** Assignment **
In the material below, which lines hold the word "model"? Pick each one out.

** Data to examine **
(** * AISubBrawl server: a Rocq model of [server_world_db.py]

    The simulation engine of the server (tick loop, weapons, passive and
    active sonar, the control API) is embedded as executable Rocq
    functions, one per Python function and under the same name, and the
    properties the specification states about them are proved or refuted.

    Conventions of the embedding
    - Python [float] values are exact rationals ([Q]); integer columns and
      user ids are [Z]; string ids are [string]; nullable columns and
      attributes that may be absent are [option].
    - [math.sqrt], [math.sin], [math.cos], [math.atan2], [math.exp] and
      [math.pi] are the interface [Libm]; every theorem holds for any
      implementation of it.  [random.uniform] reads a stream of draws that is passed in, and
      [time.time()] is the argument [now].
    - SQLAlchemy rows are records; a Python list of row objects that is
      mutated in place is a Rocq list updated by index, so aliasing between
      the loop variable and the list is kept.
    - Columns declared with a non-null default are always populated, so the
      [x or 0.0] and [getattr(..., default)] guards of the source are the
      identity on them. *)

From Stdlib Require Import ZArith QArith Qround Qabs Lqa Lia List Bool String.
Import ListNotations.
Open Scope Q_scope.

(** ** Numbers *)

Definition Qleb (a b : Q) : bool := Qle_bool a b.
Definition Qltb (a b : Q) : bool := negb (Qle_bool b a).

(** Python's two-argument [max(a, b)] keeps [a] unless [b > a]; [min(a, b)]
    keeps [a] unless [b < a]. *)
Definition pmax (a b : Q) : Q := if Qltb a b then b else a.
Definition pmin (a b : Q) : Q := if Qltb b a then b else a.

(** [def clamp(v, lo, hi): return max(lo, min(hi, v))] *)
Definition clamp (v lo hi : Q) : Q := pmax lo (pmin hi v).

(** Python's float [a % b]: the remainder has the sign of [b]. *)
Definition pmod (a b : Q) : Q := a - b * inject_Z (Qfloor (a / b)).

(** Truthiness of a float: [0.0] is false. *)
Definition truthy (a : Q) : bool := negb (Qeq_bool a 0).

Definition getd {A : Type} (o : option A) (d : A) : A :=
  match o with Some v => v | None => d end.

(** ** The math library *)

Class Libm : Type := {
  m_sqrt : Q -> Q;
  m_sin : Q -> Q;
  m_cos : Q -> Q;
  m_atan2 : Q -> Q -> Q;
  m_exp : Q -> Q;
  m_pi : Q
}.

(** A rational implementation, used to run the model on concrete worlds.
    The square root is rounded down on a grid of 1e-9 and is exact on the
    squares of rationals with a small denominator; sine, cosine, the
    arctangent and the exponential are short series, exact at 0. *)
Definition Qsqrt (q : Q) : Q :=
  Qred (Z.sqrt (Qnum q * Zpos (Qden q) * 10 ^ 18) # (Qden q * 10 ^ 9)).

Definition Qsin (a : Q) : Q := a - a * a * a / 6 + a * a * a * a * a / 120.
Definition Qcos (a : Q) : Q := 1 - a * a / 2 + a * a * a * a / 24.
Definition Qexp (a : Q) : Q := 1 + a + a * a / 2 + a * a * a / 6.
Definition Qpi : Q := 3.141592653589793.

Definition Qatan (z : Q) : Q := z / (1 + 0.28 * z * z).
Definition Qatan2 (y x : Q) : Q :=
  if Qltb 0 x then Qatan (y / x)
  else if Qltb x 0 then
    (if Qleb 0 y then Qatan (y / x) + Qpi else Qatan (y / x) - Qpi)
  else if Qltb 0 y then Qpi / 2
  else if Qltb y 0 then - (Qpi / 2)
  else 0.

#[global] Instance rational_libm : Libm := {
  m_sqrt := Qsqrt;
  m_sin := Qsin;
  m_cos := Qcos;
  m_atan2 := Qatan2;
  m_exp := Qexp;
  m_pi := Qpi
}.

** Reply **
(** * AISubBrawl server: a Rocq model of [server_world_db.py]
(** A rational implementation, used to run the model on concrete worlds.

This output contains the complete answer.